If we were to release the sub-interpreter, we'd release all the memory associated to it.
For that we need to make the GC and GIL optional on sub-interpreters.
Implementing the parallel module on top of this mechanism using asyncio should be feasible since sharing a file descriptor between sub-interpreters is possible.
Writing is a matter of creating a pair of channels behind the scenes.
Suppose we have two threads A & B:
Thread A declares a variable foo which is set to 1.
Thread B executes foo = 2.
This creates a RecvChannel on Thread A's interpreter object and a SendChannel on Thread B.
Instead of emitting:
dis.dis("foo = 2")
1 0 LOAD_CONST 0 (1)
2 STORE_NAME 0 (foo)
4 LOAD_CONST 2 (None)
6 RETURN_VALUE
We will emit an opcode which creates a SendChannel on the interpreter if it doesn't exist and calls send with the value 2 on the key foo.
To update, we need to halt the execution of Thread A.
If thread A was a coroutine we could halt its execution, context switch into our code which calls our RecvChannel.recv(), update the value and context switch back.
Naturally this doesn't work with lists, sets or any other collection. For those we'd have to create special collections which wraps the collection and provide a differential view.

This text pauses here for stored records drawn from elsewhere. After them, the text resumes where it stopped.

(** The same frame for a whole iteration of the loop. *)
Lemma mh_iteration_frame (R : matrix) (n : nat) (w_n : matrix) (g : rng rs)
    (w_n' : matrix) (g' : rng rs) :
  mh_iteration rs sigma_y x_data y_noisy R n (w_n, g) = Some (w_n', g') →
  (∀ i, i ≠ S n → w_n' !! i = w_n !! i) ∧ length w_n' = length w_n.
Proof.
  unfold mh_iteration. destruct (draw_normals rs dim g) as [z g1].
  destruct (w_n !! n) as [w_cur|]; cbn [mbind option_bind]; [|done].
  destruct (proposal R w_cur z) as [w_star|]; cbn [mbind option_bind]; [|done].
  destruct (fun_LL sigma_y x_data y_noisy w_star) as [L_star|];
    cbn [mbind option_bind]; [|done].
  destruct (fun_LL sigma_y x_data y_noisy w_cur) as [L_cur|];
    cbn [mbind option_bind]; [|done].
  intros Hstep. apply mh_decide_inv in Hstep as [_ Hset].
  apply set_row_inv in Hset as (Hn & v' & Hv' & -> & _).
  split; [|apply length_insert].
  intros i Hi. by apply list_lookup_insert_ne.
Qed.
End Run.

(** ** The notebook as a whole *)

Section NotebookRun.
Import Notebook.
Context {F : Type} `{Elementary F}.
Local Abbreviation vector := (list F).
Local Abbreviation matrix := (list (list F)).
Variable rs : RandomSource F.

Lemma draw_noise_length (k : nat) (g : rng rs) : length (draw_noise rs k g).1 = k.
Proof.
  revert g. induction k as [|k IH]; intros g; cbn [draw_noise]; [done|].
  destruct (gauss rs (of_int 0) sigma_y g) as [z g1].
  specialize (IH g1). destruct (draw_noise rs k g1) as [zs g2].
  cbn [fst length] in *. by rewrite IH.
Qed.

Lemma np_linspace_length (start stop : F) (num : nat) :
  length (np_linspace start stop num) = num.
Proof. unfold np_linspace. by rewrite length_insert, length_fmap, length_seq. Qed.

This may or may not be a lot like STM (cc @arigato, @cfbolz) but it sounds more feasible now with the work we're doing on sub-interpreters.

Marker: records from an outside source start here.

(** C4 as stated fails: with no settings object configured the union of
    the configured groups' filters selects no device, and yet, a device
    being in the directory, the builder does not fail with the
    empty-base-scope message. *)
Lemma get_job_filter_failure_order_counterexample :
  ¬ (get_job_filter Sample.any_device Sample.unconfigured None
     = Raise (NornirNautobotException EmptyBaseScope)
     ↔ union_of_group_filters (GoldenConfigSetting_objects Sample.unconfigured)
                              (Device_objects Sample.unconfigured)
       = []).
Proof.
  intros [_ H]. specialize (H eq_refl). vm_compute in H. discriminate H.
Qed.

(** C4, amended.  Let [base] be the base scope: every device when some
    configured group has the filter "{}" or when no configured group
    generates a non-empty query (so also when nothing is configured), and
    otherwise the union of the evaluated filters of the configured groups
    that generate one.  With [matched] the devices of [base] that satisfy
    the job parameters and [no_platform] those of [matched] without a
    platform: the builder fails with the empty-base-scope message exactly
    when [base] is empty; with the no-matching-devices message exactly when
    [base] is not empty and [matched] is; with the missing-platform message
    exactly when both are non-empty and [no_platform] is non-empty, the
    message then listing the names of exactly the devices of
    [no_platform]; and it returns exactly when none of these holds, the
    result being [matched].  The three messages are pairwise different. *)
Theorem get_job_filter_failure_order
    (DeviceFilterSet : gmap string (list string) -> Device.t -> bool)
    (db : Database) (data : option JobData.t) :
  let base := scope_in_words db in
  let matched :=
    List.filter (DeviceFilterSet (build_query (default JobData.empty data)))
                base in
  let no_platform := List.filter platform_isnull matched in
  let outcome := get_job_filter DeviceFilterSet db data in
  (outcome = Raise (NornirNautobotException EmptyBaseScope) ↔ base = [])
  ∧ (outcome = Raise (NornirNautobotException NoMatchingDevices)
     ↔ base ≠ [] ∧ matched = [])
  ∧ ((∃ names, outcome = Raise (NornirNautobotException (MissingPlatform names)))
     ↔ base ≠ [] ∧ matched ≠ [] ∧ no_platform ≠ [])
  ∧ (base ≠ [] ∧ matched ≠ [] ∧ no_platform ≠ [] →
     outcome
     = Raise (NornirNautobotException
                (MissingPlatform (map Device.name no_platform))))
  ∧ (∀ d, d ∈ no_platform ↔ d ∈ matched ∧ Device.platform d = None)
  ∧ (∀ d, d ∈ matched ↔
          d ∈ base
          ∧ DeviceFilterSet (build_query (default JobData.empty data)) d = true)
  ∧ (∀ devices, outcome = Return devices
                ↔ base ≠ [] ∧ matched ≠ [] ∧ no_platform = []
                  ∧ devices = matched)
  ∧ EmptyBaseScope ≠ NoMatchingDevices
  ∧ (∀ names, MissingPlatform names ≠ EmptyBaseScope
              ∧ MissingPlatform names ≠ NoMatchingDevices).
Proof.
  pose proof (get_job_filter_failures DeviceFilterSet db data) as H.
  cbn zeta in H. rewrite base_qs_in_words in H. exact H.
Qed.

Lemma get_job_filter_failure_order_witness :
  get_job_filter Sample.any_device Sample.open_scope None
  = Raise (NornirNautobotException
             "The following device(s) switch2 have no platform defined. Platform is required.").
Proof.
  pose proof (get_job_filter_failure_order Sample.any_device Sample.open_scope
                                           None)
    as (_ & _ & _ & H & _).
  apply H. split_and!; discriminate.
Defined.

(** C5 as stated fails: with no settings object configured and a device
    in the directory, the builder does not raise the empty-base-scope
    failure (here it returns the device). *)
Lemma get_job_filter_unconfigured_counterexample :
  ¬ (GoldenConfigSetting_objects Sample.unconfigured = [] →
     get_job_filter Sample.any_device Sample.unconfigured None
     = Raise (NornirNautobotException EmptyBaseScope)).
Proof.
  intros H. specialize (H eq_refl). vm_compute in H. discriminate H.
Qed.

(** C5, amended.  When no settings object is configured the base scope is
    the whole device table, and the builder raises the empty-base-scope
    failure exactly when the directory holds no device. *)
Theorem get_job_filter_unconfigured
    (DeviceFilterSet : gmap string (list string) -> Device.t -> bool)
    (db : Database) (data : option JobData.t) :
  GoldenConfigSetting_objects db = [] →
  base_qs db = Device_objects db
  ∧ (get_job_filter DeviceFilterSet db data
     = Raise (NornirNautobotException EmptyBaseScope)
     ↔ Device_objects db = []).
Proof.
  intros Hnone.
  assert (base_qs db = Device_objects db) as Hbase.
  { unfold base_qs, raw_qs, Device_objects_filter. rewrite Hnone. simpl.
    by apply filter_all. }
  split; [done|].
  rewrite get_job_filter_cases. simpl. rewrite Hbase.
  destruct (Device_objects db); [done|].
  split; [|done]. destruct (List.filter _ _); [done|].
  by destruct (List.filter _ _).
Qed.

Lemma get_job_filter_unconfigured_witness :
  base_qs Sample.unconfigured = Device_objects Sample.unconfigured
  ∧ (get_job_filter Sample.any_device Sample.unconfigured None
     = Raise (NornirNautobotException EmptyBaseScope)
     ↔ Device_objects Sample.unconfigured = []).
Proof.
  apply (get_job_filter_unconfigured Sample.any_device Sample.unconfigured None).
  reflexivity.
Defined.

(** ** Push-artifact pipeline *)

Section pipeline.
Context (configs : GoldenConfig.t) (request : HttpRequest.t).
Context (registered : list Callable.t).

(** The call recorded by [inv] raised [RenderConfigToPushError error]. *)
Local Notation raised_at inv error :=
  (∃ func, registered !! stage inv = Some func
           ∧ Callable.call func (current_output inv) configs request
             = Raise (RenderConfigToPushError error)) (only parsing).

(** The call recorded by [inv] returned. *)
Local Notation returned_at inv :=
  (∀ func, registered !! stage inv = Some func →
           ∃ out, Callable.call func (current_output inv) configs request
                  = Return out) (only parsing).

Lemma drop_step idx (func : Callable.t) rest :
  drop idx registered = func :: rest →
  registered !! idx = Some func ∧ drop (S idx) registered = rest.
Proof.
  intros Hdrop.
  assert (registered !! idx = Some func) as Hlook.
  { rewrite <- (Nat.add_0_r idx), <- lookup_drop, Hdrop. done. }
  split; [done|].
  rewrite (drop_S _ _ _ Hlook) in Hdrop. by simplify_eq.
Qed.

Lemma run_callables_error func_name funcs idx cur flow
      before inv after error :
  drop idx registered = funcs →
  run_callables configs request func_name idx funcs cur
  = (before ++ inv :: after, flow) →
  raised_at inv error →
  after = [] ∧ flow = Returned (push_error error).
Proof.
  revert idx cur before.
  induction funcs as [|func rest IH];
    intros idx cur before Hdrop Hrun Hraised; simpl in Hrun.
  { injection Hrun as Htrace _. by destruct before. }
  apply drop_step in Hdrop as [Hlook Hdrop].
  destruct (String.eqb _ _); [|by eapply IH].
  destruct (Callable.call func cur configs request) as [out|e] eqn:Hcall.
  - destruct (run_callables _ _ _ _ rest out) as [trace' flow'] eqn:Hrest.
    injection Hrun as Htrace ->.
    destruct before as [|inv0 before]; simpl in Htrace.
    + injection Htrace as <- _.
      destruct Hraised as (f & Hf & Hc). simpl in Hf, Hc. congruence.
    + injection Htrace as _ ->. by eapply IH.
  - assert (before ++ inv :: after
            = [{| stage := idx; current_output := cur |}]
            ∧ (∀ err, e = RenderConfigToPushError err →
                      flow = Returned (push_error err))) as [Htrace Hflow].
    { destruct e; injection Hrun as <- <-; split; try done.
      by intros err [= ->]. }
    destruct before as [|? [|? ?]]; simpl in Htrace; [|done|done].
    injection Htrace as -> ->.
    destruct Hraised as (f & Hf & Hc). simpl in Hf, Hc.
    rewrite Hlook in Hf. injection Hf as <-. rewrite Hcall in Hc.
    injection Hc as ->. split; [done|]. by apply Hflow.
Qed.

Lemma run_callables_not_raised func_name funcs idx cur trace error :
  run_callables configs request func_name idx funcs cur
  ≠ (trace, Raised (RenderConfigToPushError error)).
Proof.
  revert idx cur trace.
  induction funcs as [|func rest IH]; intros idx cur trace; simpl; [done|].
  destruct (String.eqb _ _); [|apply IH].
  destruct (Callable.call func cur configs request) as [out|e].
  - destruct (run_callables _ _ _ _ rest out) as [trace' flow'] eqn:Hrest.
    intros ?; simplify_eq. by eapply IH.
  - by destruct e.
Qed.

Lemma run_subscribed_error names cur outcome before inv after error :
  run_subscribed configs request registered names cur
  = (before ++ inv :: after, outcome) →
  raised_at inv error →
  after = [] ∧ outcome = Return (push_error error).
Proof.
  revert cur before.
  induction names as [|func_name names IH];
    intros cur before Hrun Hraised; simpl in Hrun.
  { injection Hrun as Htrace _. by destruct before. }
  destruct (run_callables _ _ _ _ _ cur) as [trace1 flow] eqn:Hinner.
  destruct flow as [out|value|e].
  - destruct (run_subscribed _ _ _ names out) as [trace2 outcome2] eqn:Hrest.
    injection Hrun as Htrace ->.
    apply app_eq_inv in Htrace as [(k & -> & Hk)|(k & -> & Hk)].
    + destruct k as [|inv' k]; simpl in Hk.
      * subst trace2. by eapply (IH _ []).
      * injection Hk as -> ->.
        by destruct (run_callables_error _ _ _ _ _ _ _ _ _
                       eq_refl Hinner Hraised).
    + subst trace2. by eapply IH.
  - injection Hrun as -> <-.
    destruct (run_callables_error _ _ _ _ _ _ _ _ _
                eq_refl Hinner Hraised) as [-> Hflow].
    by injection Hflow as ->.
  - injection Hrun as -> <-.
    by destruct (run_callables_error _ _ _ _ _ _ _ _ _
                   eq_refl Hinner Hraised).
Qed.

Lemma run_subscribed_not_raised names cur trace error :
  run_subscribed configs request registered names cur
  ≠ (trace, Raise (RenderConfigToPushError error)).
Proof.
  revert cur trace.
  induction names as [|func_name names IH]; intros cur trace; simpl; [done|].
  destruct (run_callables _ _ _ _ _ cur) as [trace1 flow] eqn:Hinner.
  destruct flow as [out|value|e].
  - destruct (run_subscribed _ _ _ names out) as [trace2 outcome2] eqn:Hrest.
    intros ?; simplify_eq. by eapply IH.
  - done.
  - intros ?; simplify_eq. by eapply run_callables_not_raised.
Qed.

Lemma chained_app input plan1 trace1 mid plan2 trace2 output :
  chained configs request input plan1 trace1 mid →
  chained configs request mid plan2 trace2 output →
  chained configs request input (plan1 ++ plan2) (trace1 ++ trace2) output.
Proof.
  induction 1 as [|? ? ? ? ? ? ? Hcall _ IH]; intros H2; simpl; [done|].
  econstructor; [done|]. by apply IH.
Qed.

Lemma run_callables_chained func_name funcs idx cur trace flow :
  drop idx registered = funcs →
  run_callables configs request func_name idx funcs cur = (trace, flow) →
  (∀ inv, inv ∈ trace → returned_at inv) →
  ∃ out, flow = Continue out
         ∧ chained configs request cur (matching func_name idx funcs)
                   trace out.
Proof.
  revert idx cur trace.
  induction funcs as [|func rest IH];
    intros idx cur trace Hdrop Hrun Hret; simpl in *.
  { simplify_eq. eexists. split; [done|]. constructor. }
  apply drop_step in Hdrop as [Hlook Hdrop].
  destruct (String.eqb _ _); [|by eapply IH].
  destruct (Callable.call func cur configs request) as [out|e] eqn:Hcall.
  - destruct (run_callables _ _ _ _ rest out) as [trace' flow'] eqn:Hrest.
    simplify_eq.
    destruct (IH (S idx) out trace' eq_refl Hrest) as (final & -> & Hch).
    { intros inv Hin. apply Hret. by right. }
    exists final. split; [done|]. by econstructor.
  - assert (trace = [{| stage := idx; current_output := cur |}]) as ->
      by (destruct e; by simplify_eq).
    destruct (Hret {| stage := idx; current_output := cur |}
                   ltac:(by left) func Hlook) as [out Hout].
    simpl in Hout. congruence.
Qed.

@tpn is the creator of the PyParallel experiment so we can ask him questions if we needed to.
Goal 3 can be deferred to a later time. As for Goal 2, we can consider implementing it now and either crash on writes or simply make the variables local to the sub-interpreter whenever we write to them.
Unless there's some fundamental optimization I'm missing, the idea of having short-lived subinterpreters is fundamentally flawed. Starting a new interpreter can take hundreds of milliseconds, because you have to reload all modules from the OS disk cache. With subinterpreters, it's going to be only marginally faster than starting a new process with the 'spawn' multiprocessing context. So if you create a subinterpreter, make it execute a short task, and then kill it, it's going to be slower than having a long-running pool that is simply sent pickled data, just like a multiprocessing pool works but minus the IPC overhead.
I'm also not sure I grasp how variable sharing is supposed to work. How do you tell apart a private variable from a shared one?
Oh in that case can't you copy the loaded modules to the new interpreter instead?
If we're allocating a variable in our sub-interpreter, it should be in a dictionary held by the interpreter state. If it isn't, it belongs to another interpreter.
These are great ideas, but ones that should be explored after we have the fundamental functionality available. We can circle back to this later. Feel free to run with it now though. :smile:
(Just wanted to add a quick note saying that I'm delighted to see PyParallel included in these discussions; I think that there were some very interesting outcomes from the design decisions that I took in that project that should be considered (even if to reject) when discussing multi-core Python options.)
@tpn I wish you could simply contribute the API for parallel contexts without the extra module. That will allow us to experiment with it and see how we can improve multi-core python further.
Can we chat about this?
@ericsnowcurrently I'll need you to complete #34, #29 and possibly others first. We just have to make sure a GC and a GIL are optional for a sub-interpreter. Is that doable soon?
@thedrow, #34 (GIL) is blocked by pretty much everything else and will happen pretty much last. #29 (GC) is already done.
@tpn, FWIW, I drew inspiration from PyParallel (particularly the focus on isolation). :smile:
Can we introduce a disable_gc keyword argument? Should I open a separate issue about that?
A keyword argument for what?
For disabling the garbage collector when starting a new sub-interpreter.